The professor was unusually animated this one particular fall morning.
He was giving his signature spirited lecture where instructed men from ‘good homes’ avoid dating and most assuredly never—ever —marry someone from a bad home background.
In particular he was honing on the “preacher boys.” Preacher boys should never date or marry someone who was sexually abused because she will make a terrible pastors wife. He went on to tell a tales of former promising preacher’s who had married such stained women. According the professor the reason these ministries ended in absolute failure was because of the former preacher picking a woman with a bad background.
At one point this professor was no longer merely pacing back and forth at the front of the classroom. He had climbed atop the wooden desk located the front of the classroom. As he spoke of these promising preachers boys ministries being destroyed, he jumped up and on his desk to further drive home his point—-women from bad background make preachers worthless.
I just won’t date one of those “preacher boys” as I don’t want to be responsible for ruining one of those called to serve God in the ministry, I thought.
The professor hopped down off of the desk, removed a white handkerchief, paused just long enough to wipe the sweat from his brow.
Then he started talking to those male students who weren’t even ever considering the ministry.
He warned the other young men had better be just as careful.

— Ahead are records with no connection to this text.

(* ===== verification/RatchetVault.v ===== *)
(** * Wrapped rows

    Theorems on [RatchetWrap]: a wrapped row unwraps to the session it was made
    of, and the envelopes of two rows cannot be mixed. *)

From Stdlib Require Import String.
From stdpp Require Import gmap relations.
From S2P Require Import Prelude Bytes Constants Crypto Ratchet Metadata RatchetWrap RatchetRows.
Local Open Scope Z_scope.
Local Open Scope list_scope.

(** AES-GCM opens what it sealed, with a 16-byte tag. *)
Class GcmCorrect (V : WebVault) : Prop := {
  gcm_opens key iv aad pt : gcm_decrypt key iv aad (gcm_encrypt key iv aad pt) = Some pt;
  gcm_length key iv aad pt : blen (gcm_encrypt key iv aad pt) = blen pt + GCM_TAG_BYTES;
}.

Section Rows.
Context {V : WebVault} `{!GcmCorrect V}.
Implicit Types (s w : RatchetSession) (id aad pt : bytes) (key : VaultKey).

(** ** One field *)

Definition envelope_of id (iv ct : bytes) : bytes :=
  RATCHET_WRAP_MAGIC ++ [byte_of RATCHET_WRAP_VERSION] ++ id ++ iv ++ ct.
Lemma envelope_parts id iv ct : blen id = 16 -> blen iv = 12 ->
  let env := envelope_of id iv ct in
  blen env = 33 + blen ct /\ slice env 0 4 = RATCHET_WRAP_MAGIC /\ at_ env 4 = Some RATCHET_WRAP_VERSION /\
  slice env 5 21 = id /\ slice env 21 33 = iv /\ slice_from env 33 = ct.
Proof.
  intros Hid Hiv env. set (pre := RATCHET_WRAP_MAGIC ++ [byte_of RATCHET_WRAP_VERSION]).
  assert (env = pre ++ id ++ iv ++ ct) as -> by done. assert (blen pre = 5) as Hp by done. split_and!.
  - rewrite !blen_app. lia.
  - rewrite slice_app_in by lia. by vm_compute.
  - rewrite at_app_l by lia. by vm_compute.
  - rewrite slice_app_r by lia. rewrite slice_app_l by lia. done.
  - rewrite slice_app_r by lia. rewrite Hp, slice_app_r by lia. rewrite slice_app_l by lia. done.
  - rewrite !app_assoc. apply slice_from_app. rewrite !blen_app. lia.
Qed.

Lemma wrapped_field key pt aad id expected iv env : wrapRatchetField key pt aad id expected iv = Ok env ->
  blen env = RATCHET_WRAP_HEADER_BYTES + blen pt + GCM_TAG_BYTES /\
  ratchetEnvelopeRecordId env expected = Ok id /\ unwrapRatchetField key env aad id expected = Ok pt.
Proof.
  unfold wrapRatchetField. intros H. binds H. apply require_ok in E, E0. apply Z.eqb_eq in E0.
  set (sealed := gcm_encrypt key (region GCM_IV_BYTES iv) aad pt) in *.
  assert (blen sealed = blen pt + 16) as Hs by (apply gcm_length).
  assert (blen (region GCM_IV_BYTES iv) = 12) as Hiv by (by apply blen_region).
  destruct (envelope_parts id (region GCM_IV_BYTES iv) sealed E0 Hiv) as (Hl & Hm & Hv & Hr & Hn & Hc).
  subst env. fold (envelope_of id (region GCM_IV_BYTES iv) sealed) in *.
  set (env := envelope_of id (region GCM_IV_BYTES iv) sealed) in *.
  assert (ratchetEnvelopeRecordId env expected = Ok id) as Hid.
  { unfold ratchetEnvelopeRecordId. change (blen RATCHET_WRAP_MAGIC) with 4. change ID_OFF with 5.
    change (5 + RATCHET_RECORD_ID_BYTES) with 21. rewrite Hm, Hv, Hr, bytesEqual_refl, bool_decide_true by done.
    assert (envelope_length_ok (blen env) expected = true) as ->; [|done].
    rewrite Hl, Hs. unfold envelope_length_ok, plaintext_length_ok in *. change GCM_TAG_BYTES with 16.
    change RATCHET_WRAP_HEADER_BYTES with 33. pose proof (blen_nonneg pt). destruct expected; lia. }
  split; [change RATCHET_WRAP_HEADER_BYTES with 33; change GCM_TAG_BYTES with 16; lia|]. split; [done|].
  unfold unwrapRatchetField. rewrite Hid. cbn [mbind result_bind]. rewrite bytesEqual_refl. cbn [require mbind result_bind].
  change (ID_OFF + RATCHET_RECORD_ID_BYTES) with 21. change RATCHET_WRAP_HEADER_BYTES with 33.
  rewrite Hn, Hc. unfold sealed. rewrite gcm_opens, E. done.
Qed.
Lemma wrap_field_total key pt aad id expected iv : plaintext_length_ok (blen pt) expected = true -> blen id = 16 ->
  is_ok (wrapRatchetField key pt aad id expected iv) = true.
Proof. intros H1 H2. unfold wrapRatchetField. by rewrite H1, H2. Qed.

(** ** Rows *)

Lemma secret_length s field i b : secret_lengths_ok s = true -> secret_at s field i = Some b ->
  plaintext_length_ok (blen b) (field_length field) = true.
Proof.
  unfold secret_lengths_ok. rewrite !andb_true_iff. intros (((((H1 & H2) & H3) & H4) & H5) & H6) Hb.
  assert (forall (o : option bytes), (if i =? 0 then o else None) = Some b -> o = Some b) as Hz.
  { intros o. by destruct (i =? 0). }
  destruct field; cbn [secret_at] in Hb; cbn [field_length plaintext_length_ok].
  5: { destruct (0 <=? i); [|done]. apply forallb_forall with (x := default {| sk_dhPub := []; sk_n := None; sk_messageKey := b |}
         (ss_skippedMessageKeys (rs_secrets s) !! Z.to_nat i)) in H5.
       - by destruct (_ !! _); [injection Hb as <-|].
       - destruct (ss_skippedMessageKeys _ !! _) as [k|] eqn:Hk; [|done]. by apply list_elem_of_lookup_2, list_elem_of_In in Hk. }
  all: apply Hz in Hb; try rewrite Hb in *; try (injection Hb as <-); done.
Qed.
Lemma skipped_index s i b : validateMetadata s = Ok tt -> secret_at s SkippedKey i = Some b -> 0 <= i <= MAX_SKIP_SESSION.
Proof.
  unfold validateMetadata. intros H Hb. binds H. apply require_ok, negb_true_iff, Z.ltb_ge in E9.
  cbn [secret_at] in Hb. destruct (Z.leb_spec 0 i); [|done]. apply fmap_Some in Hb as (k & Hk & _).
  apply lookup_lt_Some in Hk. unfold blen in E9. lia.
Qed.
Lemma secret_index s field i b : validateMetadata s = Ok tt -> secret_at s field i = Some b -> 0 <= i <= MAX_SKIP_SESSION.
Proof.
  intros Hv Hb. assert (0 <= MAX_SKIP_SESSION) by done.
  destruct field; [..|by eapply skipped_index|]; cbn [secret_at] in Hb; destruct (Z.eqb_spec i 0); by try lia.
Qed.

(** A row with the clear part of a valid row is valid, when its variable secret
    fits an envelope. *)
Lemma each_ext {A} (f : A -> result WrapError unit) (g : bytes * option Z -> result WrapError unit) (h : A -> bytes * option Z) l :
  (forall x, f x = g (h x)) -> each f l = each g (h <$> l).
Proof. intros H. induction l as [|x l IH]; [done|]. cbn. by rewrite H, IH. Qed.
Lemma validate_view s w : aad_view s = aad_view w ->
  (forall b, rs_edge w = Some b -> 1 <= blen b <= MAX_EDGE_CRYPTO_STATE_BYTES + RATCHET_WRAP_HEADER_BYTES + GCM_TAG_BYTES) ->
  validateMetadata s = Ok tt -> validateMetadata w = Ok tt.
Proof.
  intros Hv He H. unfold aad_view in Hv. injection Hv as V1 V2 V3 V4 V5 V6 _ _ _ V10 V11 V12 V13 V14.
  assert (blen (ss_skippedMessageKeys (rs_secrets s)) = blen (ss_skippedMessageKeys (rs_secrets w))) as Hl.
  { apply (f_equal length) in V14. rewrite !length_fmap in V14. unfold blen. by rewrite V14. }
  unfold validateMetadata in H |- *. set (g := fun k : bytes * option Z => requireBuffer k.1 32;; skipped_counter k.2;; Ok tt).
  rewrite (each_ext _ g clear_skipped) in H |- * by done.
  rewrite V2, V3, V4, V5, V6, V10, V11, V12, V13, V14, Hl in H. binds H.
  rewrite E, E0, E1, E2, E3, E4, E5, E6, E7, E8, E9, E10. cbn [mbind result_bind].
  destruct (rs_edge w) as [b|]; [|done]. specialize (He b eq_refl). apply require_ok.
  change MAX_EDGE_CRYPTO_STATE_BYTES with 262144 in *. change RATCHET_WRAP_HEADER_BYTES with 33 in *.
  change GCM_TAG_BYTES with 16 in *. lia.
Qed.

Lemma present_iff {A B} (o : option A) (o' : option B) :
  bool_decide (is_Some o) = bool_decide (is_Some o') -> is_Some o <-> is_Some o'.
Proof. destruct o, o'; intros H; first [discriminate H|done]. Qed.
Lemma secret_present s w field i : aad_view s = aad_view w ->
  is_Some (secret_at s field i) <-> is_Some (secret_at w field i).
Proof.
  unfold aad_view. intros H. injection H as _ _ _ _ _ _ H1 H2 H3 _ _ _ _ H4.
  apply present_iff in H1, H2, H3.
  destruct field; cbn [secret_at]; try (by destruct (i =? 0)).
  destruct (0 <=? i); [|done]. apply (f_equal length) in H4. rewrite !length_fmap in H4.
  by rewrite !fmap_is_Some, !lookup_lt_is_Some, H4.
Qed.

(** What a wrapped row holds. *)
Record wrapped_row key (s : RatchetSession) id iv (w : RatchetSession) : Prop := {
  wr_view : aad_view s = aad_view w;
  wr_valid : validateMetadata w = Ok tt;
  wr_field : forall field i b, secret_at s field i = Some b -> exists aad env,
    canonicalRatchetAad s field id i = Ok aad /\ secret_at w field i = Some env /\
    wrapRatchetField key b aad id (field_length field) (iv field i) = Ok env;
}.

Lemma wrap_ok s key recordId iv w : wrapRatchetSession s key recordId iv = Ok w ->
  validateMetadata s = Ok tt /\ wrapped_row key s (region RATCHET_RECORD_ID_BYTES recordId) iv w.
Proof.
  unfold wrapRatchetSession. intros H. binds H. apply require_ok in E0. apply map_secrets_ok in H as [Hv Hf].
  split; [done|].
  assert (forall field i b, secret_at s field i = Some b -> exists aad env,
    canonicalRatchetAad s field (region RATCHET_RECORD_ID_BYTES recordId) i = Ok aad /\ secret_at w field i = Some env /\
    wrapRatchetField key b aad (region RATCHET_RECORD_ID_BYTES recordId) (field_length field) (iv field i) = Ok env) as Hw.
  { intros field i b Hb. destruct (Hf field i b Hb) as (c & H1 & H2). binds H2. eauto. }
  split; [done| |done]. eapply validate_view; [exact Hv| |exact E].
  intros b Hb. pose proof Hv as Hv2. unfold aad_view in Hv2. injection Hv2 as _ _ _ _ _ _ _ _ V9 _ _ _ _ _.
  destruct (rs_edge s) as [e|] eqn:He; [|rewrite Hb in V9; discriminate V9].
  destruct (Hw EdgeCryptoState 0 e He) as (aad & env & _ & H2 & H3). cbn [secret_at Z.eqb] in H2.
  assert (env = b) as -> by congruence. apply wrapped_field in H3 as (Hl & _ & _).
  pose proof (secret_length s EdgeCryptoState 0 e E0 He) as Hp. cbn in Hp.
  change MAX_EDGE_CRYPTO_STATE_BYTES with 262144 in *. change RATCHET_WRAP_HEADER_BYTES with 33 in *.
  change GCM_TAG_BYTES with 16 in *. lia.
Qed.

(** Wrapping is total on valid rows, and unwrapping undoes it. *)
Lemma unwrap_wrapped s key recordId iv : validateMetadata s = Ok tt -> secret_lengths_ok s = true ->
  exists w, wrapRatchetSession s key recordId iv = Ok w /\ aad_view w = aad_view s /\
    unwrapRatchetSession w key = Ok s.
Proof.
  intros Hv Hs. set (id := region RATCHET_RECORD_ID_BYTES recordId). assert (blen id = 16) as Hid by (by apply blen_region).
  destruct (map_secrets_total (fun field index plaintext => aad ← canonicalRatchetAad s field id index;
    wrapRatchetField key plaintext aad id (field_length field) (iv field index)) s) as [w Hw].
  { intros field i b Hb. destruct (aad_total s field id i Hv Hid) as [aad Ha]; [by eapply secret_index|].
    rewrite Ha. apply wrap_field_total; [by eapply secret_length|done]. }
  assert (wrapRatchetSession s key recordId iv = Ok w) as Hwrap.
  { unfold wrapRatchetSession. rewrite Hv, Hs. exact Hw. }
  exists w. split; [done|]. destruct (wrap_ok _ _ _ _ _ Hwrap) as [_ [Hview Hvw Hf]]. fold id in Hf. split; [done|].
  assert (forall field i env, secret_at w field i = Some env -> exists b, secret_at s field i = Some b /\
    (aad ← canonicalRatchetAad w field id i; unwrapRatchetField key env aad id (field_length field)) = Ok b) as Hu.
  { intros field i env He. destruct (secret_present s w field i Hview) as [_ [b Hb]]; [by eexists|].
    destruct (Hf field i b Hb) as (aad & env' & Ha & He' & (_ & _ & Hb')%wrapped_field). exists b. split; [done|].
    rewrite <- (aad_same_view s w) by done. rewrite Ha. cbn. congruence. }
  destruct (map_secrets_total (fun field index envelope => aad ← canonicalRatchetAad w field id index;
    unwrapRatchetField key envelope aad id (field_length field)) w) as [s2 Hs2].
  { intros field i env He. destruct (Hu _ _ _ He) as (b & _ & ->). done. }
  destruct (Hf RootKey 0 _ eq_refl) as (a0 & e0 & _ & H0 & (_ & Hrec & _)%wrapped_field).
  change (field_length RootKey) with (Some 32) in Hrec. cbn in H0. injection H0 as H0.
  unfold unwrapRatchetSession. rewrite Hvw, H0. cbn [mbind result_bind]. rewrite Hrec. cbn [mbind result_bind].
  fold id. rewrite Hs2. f_equal. apply map_secrets_ok in Hs2 as [Hv2 Hf2].
  symmetry. apply session_ext; [congruence|]. intros field i. apply option_eq. intros b.
  assert (forall b, secret_at s field i = Some b -> secret_at s2 field i = Some b) as Hsome.
  { intros b' Hb. destruct (Hf field i b' Hb) as (_ & env & _ & He & _). destruct (Hf2 _ _ _ He) as (c & Hc & Hc2).
    destruct (Hu _ _ _ He) as (b2 & Hb2 & Hb3). congruence. }
  split; [apply Hsome|]. intros Hb. destruct (secret_present s s2 field i) as [_ [b' Hb']]; [congruence|by eexists|].
  rewrite Hb'. apply Hsome in Hb'. congruence.
Qed.
End Rows.

(** ** Fields of two rows do not mix *)

Section Splicing.
Context {V : WebVault}.
Implicit Types (s row : RatchetSession) (id : bytes) (key : VaultKey).

(** [writes]: the sessions the holder of the key has wrapped, with the record
    name each was given. *)
Definition wrapped_plaintext (writes : list (RatchetSession * bytes)) (aad pt : bytes) : Prop :=
  exists s id field i, (s, id) ∈ writes /\ canonicalRatchetAad s field id i = Ok aad /\ secret_at s field i = Some pt.

Lemma unwrapped_secret row key s' : unwrapRatchetSession row key = Ok s' ->
  exists id, aad_view row = aad_view s' /\ forall field i pt, secret_at s' field i = Some pt ->
    exists aad iv ct, canonicalRatchetAad row field id i = Ok aad /\ gcm_decrypt key iv aad ct = Some pt.
Proof.
  unfold unwrapRatchetSession. intros H. binds H. exists x. pose proof H as [Hv Hf]%map_secrets_ok. split; [done|].
  intros field i pt Hpt. destruct (secret_present _ _ field i Hv) as [_ [env He]]; [by eexists|].
  destruct (Hf _ _ _ He) as (c & Hc & Hun). binds Hun. exists x0. unfold unwrapRatchetField in Hun. binds Hun.
  destruct (gcm_decrypt _ _ _ _) as [pt'|] eqn:Hd in Hun; [|discriminate]. binds Hun.
  exists (slice env (ID_OFF + RATCHET_RECORD_ID_BYTES) RATCHET_WRAP_HEADER_BYTES), (slice_from env RATCHET_WRAP_HEADER_BYTES).
  split; [done|]. congruence.
Qed.

(** The fields of two rows cannot be mixed.  When AES-GCM opens only what was
    sealed, under the associated data it was sealed with, and no record name
    was drawn twice, a row that unwraps is one that was written: every secret
    field, every counter and name and every skipped key comes from the same
    call of [wrapRatchetSession], whatever was done to the stored row. *)
Theorem row_fields_not_mixed writes row key s' :
  (forall iv aad ct pt, gcm_decrypt key iv aad ct = Some pt -> wrapped_plaintext writes aad pt) ->
  (forall s1 s2 id, (s1, id) ∈ writes -> (s2, id) ∈ writes -> s1 = s2) ->
  unwrapRatchetSession row key = Ok s' -> exists id, (s', id) ∈ writes.
Proof.
  intros Hauth Hdist (id & Hv & Hf)%unwrapped_secret.
  assert (forall field i pt, secret_at s' field i = Some pt -> exists s, (s, id) ∈ writes /\
    aad_view row = aad_view s /\ secret_at s field i = Some pt) as Hw.
  { intros field i pt Hpt. destruct (Hf _ _ _ Hpt) as (aad & iv & ct & Ha & Hd).
    destruct (Hauth _ _ _ _ Hd) as (s & id' & field' & i' & Hin & Ha' & Hs).
    destruct (aad_split _ _ _ _ _ _ _ _ _ _ [] [] Ha Ha' eq_refl) as [(-> & -> & -> & Hview) _]. by exists s. }
  destruct (Hw RootKey 0 _ eq_refl) as (s & Hin & Hview & _). exists id.
  assert (s' = s) as ->; [|done]. apply session_ext; [congruence|]. intros field i.
  destruct (secret_at s' field i) as [pt|] eqn:Hpt.
  - destruct (Hw _ _ _ Hpt) as (s2 & Hin2 & _ & Hs2). by rewrite (Hdist _ _ _ Hin Hin2).
  - destruct (secret_at s field i) as [pt|] eqn:Hs; [|done].
    destruct (secret_present s s' field i) as [[? Habs] _]; [congruence|by eexists|congruence].
Qed.
End Splicing.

He made a point of stating although most of the time it wasn’t the girls fault if she is violated, all young men–no matter what they were considering their future vocation avoid getting into relationships with young ladies who weren’t virgins. The reason her virginity was lost didn’t matter. This is the basis of for what some in Christian fundamentalism teach as the “Strange Woman” doctrine.
Looked thoughtful for a few seconds….
Stated, “I’ll be right back.” He exited the classroom and soon returned with coffee cup with the University logo in his hand.
He walked up and down each aisle as he showed each student, both male and female, the pure clean cool water inside his cup.
The professor stopped a few of times to ask a male student to take a drink of the cold water the professor had just filled the cup from the water fountain outside the classroom door.
The professor made a dramatic statements about how pure the water was as the male student he asked obediently took a sip.
The professor never offered his pure water to any of the female students.
Suddenly, the professor ran from the classroom once again.
He soon returned. His cup refilled.
He quickly crossed the classroom. Over to the window sill.
There on the window sill sat a small potted plant. In dramatic fashion he placed a small amount of dirt in the cup he’d just refilled.
Next he offered the contents of his mug with the University logo to two male students sitting in the front row.
He told the class is what it is like to have sex with a girl who isn’t a virgin for whatever reason. “It’s like drinking a cup of dirt-filled water.”
I can’t begin to count the number of young men whose first question wasn’t “Would you like to go on a date with me?” Instead their first question was, “Are you a virgin?”
For nearly 3 semesters I would could feel my face redden from embarrassment at the question, but I had enough self-respect to not answer such a question.
One day, I thought to myself, “I’ve had enough of this. I’m just going to tell the truth.”
The next semester anytime a potential date asked me if I were a still a virgin. I’d respond, “Nope.”
Most of those who didn’t immediately move on to “pure” girls, were a little too interested in the details. I turned down the latter as potential suitors.
Walter Freemont was the professor’s name. He had just shamed me over and over again for 50 minutes.
The shame didn’t last just for as long as his 50 minute lecture in the 1980’s, the shame lasted decades.
No, he didn’t call me out by name, but he shamed me. At this time I was so ashamed I didn’t talk about this lecture to anyone. I lived thinking I was alone in my shame. Over the years since that time, I’ve learned he gave the very similar lectures every semester while he taught at Bob Jones University and shamed 100’s of young women.
He also was the one who made male students think it was appropriate to question if a woman was a virgin before the first date.Freemont’s books can still be purchased.
Bob Wood was the Executive Vice-President of the Bob Jones University for twenty-nine years. He was known to counsel abuse survivors. Stuff Fundies Like posted a video of Bob Wood teaching how to counsel the hurting.
BJU has made no attempt to distance itself from Wood’s remarks in the nearly twenty years since this video was made; as of 2012 the video was still sold here (pdf)
It matters not if these men’s intentions are/were well intended. This needs to end. While I am the last to defend Jim Berg. Berg has just expanded upon what he was taught at the feet of men such as Walter Freemont and Bob Wood.
Jim Berg is the last man Bob Jones University should have teaching counseling to its seminary students.